Uccisioni a Starobilsk: Mosca accusa Kiev di bombardamento su un dormitorio studentesco

24.05.2026 13:25
Uccisioni a Starobilsk: Mosca accusa Kiev di bombardamento su un dormitorio studentesco

Bombardamento russo su Kiev e Starobilsk: 4 morti e diverse ferite

Nella notte tra sabato e domenica, un massiccio bombardamento russo ha colpito Kiev e le regioni circostanti, causando la morte di 4 persone, riporta Attuale. L’attacco è avvenuto dopo che il presidente russo Vladimir Putin ha accusato l’Ucraina di aver bombardato un dormitorio studentesco a Starobilsk, città situata nella regione di Luhansk, controllata dalla Russia. Secondo le autorità russe, l’azione ha portato alla morte di 21 persone e altre 42 sono rimaste ferite.

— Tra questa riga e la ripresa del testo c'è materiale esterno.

(** C1: take a store in which the versions of [graph_id] are distinct and
    at most one of them is active (for instance one that does not know
    [graph_id] yet), and any sequence of creations, updates and
    set-active-version calls on [graph_id] that all complete successfully,
    a creation drawing an identifier that is not in use.  Then the state
    between any two of the operations, and after the last, has at most one
    active version of [graph_id]. *)
Theorem at_most_one_active_between_operations (ops1 ops2 : list Op)
    (w w2 : World) :
  versions_distinct graph_id (store w) ->
  at_most_one_active graph_id (store w) ->
  Forall (fun op => op_graph_id op = graph_id) (ops1 ++ ops2) ->
  run_ops env (ops1 ++ ops2) w = Some w2 ->
  exists w1,
    run_ops env ops1 w = Some w1
    /\ run_ops env ops2 w1 = Some w2
    /\ at_most_one_active graph_id (store w1)
    /\ at_most_one_active graph_id (store w2).
Proof.
  intros Hnd Hone Hall H. rewrite run_ops_app in H.
  destruct (run_ops env ops1 w) as [w1 |] eqn:E1; [| discriminate].
  apply Forall_app in Hall as [Hall1 Hall2].
  destruct (run_ops_preserves _ _ _ Hnd Hone Hall1 E1) as [Hnd1 Hone1].
  destruct (run_ops_preserves _ _ _ Hnd1 Hone1 Hall2 H) as [_ Hone2].
  exists w1. now repeat split.
Qed.

End OperationsPreserve.

(** ** The theorems at work on the fixtures *)

Lemma at_most_one_active_between_operations_witness :
  exists w1,
    run_ops env_ok demo_ops1 w_empty = Some w1
    /\ run_ops env_ok demo_ops2 w1 = Some demo_final
    /\ at_most_one_active "g1" (store w1)
    /\ at_most_one_active "g1" (store demo_final).
Proof.
  apply (at_most_one_active_between_operations env_ok "g1"
           demo_ops1 demo_ops2 w_empty demo_final).
  - constructor.
  - unfold at_most_one_active. cbn. lia.
  - repeat constructor.
  - reflexivity.
Defined.

(** The scenario of the specification: [g1] has versions 1 (active) and 2;
    switching to 2 activates 2, then deactivates 1. *)
Lemma switch_activates_before_deactivating_witness :
  let w' := snd (run_switch env_ok "g1" (ViaSetActiveVersion 2) w_g1) in
  hook_events (new_events w_g1 w') = [EvActivate g1_v2; EvDeactivate g1_v1]
  /\ never_unregistered [version g1_v1] (new_events w_g1 w').
Proof.
  apply (switch_activates_before_deactivating env_ok "g1"
           (ViaSetActiveVersion 2) w_g1 _ g1_v1 g1_v2).
  - cbn. repeat split. lia.
  - reflexivity.
Defined.

Lemma set_active_version_activation_failure_witness :
  exists w',
    set_graph_active_version env_activation_fails "g1" 2 w_g1
    = (Raise (ActivationError "missing credentials"), w')
    /\ store w' = store w_g1
    /\ graph_db.lookup_graph "g1" None false (store w') = Some g1_v1
    /\ new_events w_g1 w'
       = [EvGetGraph "g1" (Some 2) false; EvGetGraph "g1" None false;
          EvActivate g1_v2]
    /\ deactivations_of g1_v1 (new_events w_g1 w') = 0%nat.
Proof.
  apply (set_active_version_activation_failure env_activation_fails "g1" 2
           w_g1 g1_v1 g1_v2 (ActivationError "missing credentials"));
    reflexivity.
Defined.

(** C3, refuted as stated: the compare-and-swap fails after a successful
    activation of version 2, [ConflictError] is surfaced, and the
    deactivation hook was not called once on version 2 but not at all. *)
Lemma conflict_does_not_undo_activation :
  let result := set_graph_active_version env_conflict "g1" 2 w_g1 in
  activate_hook env_conflict g1_v2 = Ok g1_v2
  /\ fst result = Raise ConflictError
  /\ deactivations_of g1_v2 (new_events w_g1 (snd result)) <> 1%nat.
Proof.
  cbn. repeat split; discriminate.
Qed.

Lemma set_active_version_conflict_propagates_witness :
  exists w',
    set_graph_active_version env_conflict "g1" 2 w_g1
    = (Raise ConflictError, w')
    /\ store w' = store w_g1
    /\ new_events w_g1 w'
       = [EvGetGraph "g1" (Some 2) false; EvGetGraph "g1" None false;
          EvActivate g1_v2; EvSetActiveVersion "g1" 2]
    /\ filter is_deactivation (new_events w_g1 w') = [].
Proof.
  apply (set_active_version_conflict_propagates env_conflict "g1" 2
           w_g1 g1_v2 g1_v2); reflexivity.
Defined.

(** C5, refuted as stated: version 1 of [g1] is the active one, and asking
    for it again succeeds but calls the activation hook and the store. *)
Lemma reactivation_calls_activation_hook :
  let result := set_graph_active_version env_ok "g1" 1 w_g1 in
  graph_db.lookup_graph "g1" None false (store w_g1) = Some g1_v1
  /\ fst result = Ok tt
  /\ new_events w_g1 (snd result)
     = [EvGetGraph "g1" (Some 1) false; EvGetGraph "g1" None false;
        EvActivate g1_v1; EvSetActiveVersion "g1" 1]
  /\ hook_events (new_events w_g1 (snd result)) <> [].
Proof.
  cbn. repeat split; discriminate.
Qed.

Lemma set_active_version_on_active_version_witness :
  exists B,
    graph_db.lookup_graph "g1" (Some 1) false (store w_g1) = Some B
    /\ set_graph_active_version env_ok "g1" 1 w_g1
       = match activate_hook env_ok B with
         | Raise e =>
             (Raise e,
              mkWorld (store w_g1)
                (log w_g1 ++ [EvGetGraph "g1" (Some 1) false;
                              EvGetGraph "g1" None false; EvActivate B]))
         | Ok _ =>
             if cas_conflict env_ok (store w_g1) "g1" 1 then
               (Raise ConflictError,
                mkWorld (store w_g1)
                  (log w_g1 ++ [EvGetGraph "g1" (Some 1) false;
                                EvGetGraph "g1" None false; EvActivate B;
                                EvSetActiveVersion "g1" 1]))
             else
               (Ok tt,
                mkWorld (map (graph_db.mark_active "g1" 1) (store w_g1))
                  (log w_g1 ++ [EvGetGraph "g1" (Some 1) false;
                                EvGetGraph "g1" None false; EvActivate B;
                                EvSetActiveVersion "g1" 1]))
         end.
Proof.
  apply (set_active_version_on_active_version env_ok "g1" 1 w_g1 g1_v1);
    reflexivity.
Defined.

Lemma update_graph_template_immutable_witness :
  exists detail w',
    update_graph env_ok "g1" (mkGraph "g1" 0 true false) w_g1
    = (Raise (HTTPException 400 detail), w')
    /\ store w' = store w_g1
    /\ forallb (fun ev => negb (is_store_write ev) && negb (is_hook_event ev))
         (new_events w_g1 w') = true.
Proof.
  apply (update_graph_template_immutable env_ok "g1"
           (mkGraph "g1" 0 true false) w_g1 g1_v2);
    [reflexivity | cbn; discriminate].
Defined.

Le forze russe hanno affermato che, nella notte tra giovedì e venerdì, droni ucraini hanno colpito Starobilsk e il complesso della facoltà di Pedagogia. Il governatore della regione di Luhansk, Leonid Pasechnik, ha dichiarato che negli attacchi sono stati danneggiati anche uffici e abitazioni private, mostrando immagini di edifici distrutti, tra cui un palazzo bianco di cinque piani e un edificio più antico, ora ridotto in macerie.

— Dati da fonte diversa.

End ProcessLookup.

(** * Properties *)

(** ** Strings *)

Module PyStrFacts.
Import PyStr.

Lemma app_cons (c : ascii) (a b : string) :
  String c a ++ b = String c (a ++ b).
Proof. reflexivity. Qed.

Lemma app_nil_l (s : string) : "" ++ s = s.
Proof. reflexivity. Qed.

Lemma app_nil_r (s : string) : s ++ "" = s.
Proof.
  induction s as [|c s IH]; [reflexivity |]. now rewrite app_cons, IH.
Qed.

Lemma app_assoc (a b c : string) : (a ++ b) ++ c = a ++ (b ++ c).
Proof.
  induction a as [|x a IH]; [reflexivity |]. now rewrite !app_cons, IH.
Qed.

Lemma prefix_app (kw rest : string) : String.prefix kw (kw ++ rest) = true.
Proof.
  induction kw as [|c kw IH]; [now destruct rest |].
  rewrite app_cons. simpl.
  destruct (ascii_dec c c) as [_|ne]; [exact IH | now destruct ne].
Qed.

Lemma prefix_inv (kw text : string) :
  String.prefix kw text = true -> exists rest, text = kw ++ rest.
Proof.
  revert text; induction kw as [|c kw IH]; intros text H.
  - now exists text.
  - destruct text as [|d text]; simpl in H; [discriminate |].
    destruct (ascii_dec c d) as [->|]; [| discriminate].
    destruct (IH _ H) as [rest ->]. now exists rest.
Qed.

Lemma contains_unfold (kw text : string) :
  contains kw text =
  String.prefix kw text ||
  match text with "" => false | String _ rest => contains kw rest end.
Proof. now destruct text. Qed.
(** [[int(m.replace(',', '').strip()) for m in t if m]]; [None] when an
    [int(...)] raises *)
Fixpoint ints_of_groups (gs : list text) : option (list Z) :=
  match gs with
  | [] => Some []
  | g :: gs' =>
      match g with
      | [] => ints_of_groups gs'
      | _ =>
          match Py.int_of_text g, ints_of_groups gs' with
          | Some n, Some ns => Some (n :: ns)
          | _, _ => None
          end
      end
  end.

(** The body of the [try] for the first match of one pattern; [None] when it
    raises (the loop then continues with the next pattern). *)
Definition summary_of_match (m : found) : option depth_info :=
  match m with
  | Tuple gs =>
      match ints_of_groups gs with
      | Some (n :: ns) =>
          Some {| min_depth := Some (Py.PyInt (Py.int_min n ns));
                  max_depth := Some (Py.PyInt (Py.int_max n ns));
                  avg_depth :=
                    Some (Py.PyFloat
                            (Py.float_of_int (Py.int_sum (n :: ns)) /
                             Py.float_of_int (Z.of_nat (List.length (n :: ns)))));
                  record_count := 1;
                  source := "WoRMS" |}
      | Some [] =>
          Some {| min_depth := None; max_depth := None; avg_depth := None;
                  record_count := 1; source := "WoRMS" |}
      | None => None
      end
  | Str s =>
      match Py.int_of_text s with
      | Some d =>
          Some {| min_depth := Some (Py.PyInt d);
                  max_depth := Some (Py.PyInt d);
                  avg_depth := Some (Py.PyInt d);
                  record_count := 1;
                  source := "WoRMS" |}
      | None => None
      end
  end.

(** [for pattern in DEPTH_PATTERNS: ...] over the environment text *)
Fixpoint depth_from_text (pats : list pattern) (environment : text)
    : option depth_info :=
  match pats with
  | [] => None
  | pat :: pats' =>
      match findall pat environment with
      | m :: _ =>
          match summary_of_match m with
          | Some info => Some info
          | None => depth_from_text pats' environment
          end
      | [] => depth_from_text pats' environment
      end
  end.

(** [extract_depth_from_obis_fast(obis_data, worms_record)]. Without
    occurrence depths the patterns are run over
    [worms_record.get('environment', '')]; [pattern.findall(None)] raises
    [TypeError], outside the [try] of the loop. *)
Definition extract_depth_from_obis_fast (obis : option obis_data)
    (worms_record : aphia_record) : Py.result (option depth_info) :=
  match collect_depths (firstn 20 (obis_results obis)) with
  | d :: ds => Py.Returned (Some (summary_of_depths d ds))
  | [] =>
      match environment worms_record with
      | Some environment =>
          Py.Returned
            (depth_from_text DEPTH_PATTERNS (list_ascii_of_string environment))
      | None => Py.Raised
      end
  end.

Secondo le autorità russe, uno degli edifici colpiti ospitava un dormitorio studentesco al momento dell’attacco, con 86 persone, tra i 14 e i 18 anni, presenti all’interno. La televisione di stato ha trasmesso immagini di sopravvissuti trasferiti in ospedale, mentre rimane difficile verificare in modo indipendente queste informazioni, a causa della forte censura esercitata dal governo russo sui media e delle restrizioni nell’accesso alle aree occupate. L’esercito ucraino ha confermato di aver condotto bombardamenti nella zona di Starobilsk, specificando che gli obiettivi erano esclusivamente militari, senza confermare se il palazzo in questione fosse uno di quelli mostrati nelle foto dalle autorità russe.

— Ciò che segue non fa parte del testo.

(** One more owner of a live payload object, its count raised by one. *)
Lemma Inv_share vs h del this p d v :
  Inv (mkState vs h del) → vs !! this = None → h !! p = Some d →
  payload v = Some p →
  Inv (mkState (<[this := v]> vs)
               (<[p := mkValueData (dynamic_class d) (copyCount_ d + 1)]> h) del).
Proof.
  intros [Hc Hd] Hf Hh Hp. split; simpl in *.
  - intros q e. unfold owners; simpl.
    rewrite count_owners_insert_fresh by done. rewrite (ind_Some _ p) by done.
    rewrite lookup_insert. case_decide as Hq.
    + intros [= <-]. simpl. subst q. destruct (Hc p d Hh) as [? Ho].
      unfold owners in Ho; simpl in Ho. lia.
    + intros Hqe. by apply Hc.
  - intros a w q. rewrite lookup_insert. case_decide.
    + intros [= <-] Hq. assert (q = p) as -> by congruence.
      by rewrite lookup_insert_eq.
    + intros Ha Hw. rewrite lookup_insert. case_decide; [done|]. by eapply Hd.
Qed.

(** Ownership passes from the [Value] at [other] to the one constructed at
    [this]. *)
Lemma Inv_transfer vs h del this other o v o' :
  Inv (mkState vs h del) → vs !! this = None → vs !! other = Some o →
  payload v = payload o → payload o' = None →
  Inv (mkState (<[other := o']> (<[this := v]> vs)) h del).
Proof.
  intros [Hc Hd] Hf Ho Hv Ho'.
  assert (Hne : this ≠ other) by congruence.
  split; simpl in *.
  - intros q e Hqe. unfold owners; simpl.
    pose proof (count_owners_insert (<[this := v]> vs) other o' q) as H1.
    rewrite lookup_insert_ne, Ho in H1 by done.
    rewrite (count_owners_insert_fresh vs this v q) in H1 by done.
    rewrite (ind_None o') in H1 by done.
    assert (ind (Some v) q = ind (Some o) q) as Hi by (unfold ind; by rewrite Hv).
    destruct (Hc q e Hqe) as [? Hq]. unfold owners in Hq; simpl in Hq. lia.
  - intros a w q. rewrite lookup_insert. case_decide.
    + intros [= <-]. by rewrite Ho'.
    + rewrite lookup_insert. case_decide.
      * intros [= <-] Hq. rewrite Hv in Hq. by eapply Hd.
      * apply Hd.
Qed.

Putin ha sostenuto che nei pressi degli edifici colpiti a Starobilsk “non c’erano strutture militari né servizi segreti”. Venerdì, la Russia ha richiesto che l’episodio fosse discusso al Consiglio di Sicurezza delle Nazioni Unite. Durante il meeting, Vasilij Nebenzja, rappresentante della Russia alle Nazioni Unite, ha accusato l’Ucraina di crimini di guerra. L’ONU ha espresso preoccupazione riguardo all’attacco al dormitorio ma ha sottolineato di non avere la possibilità di verificare in modo indipendente le accuse russe, data l’assenza di accesso alle aree ucraine occupate.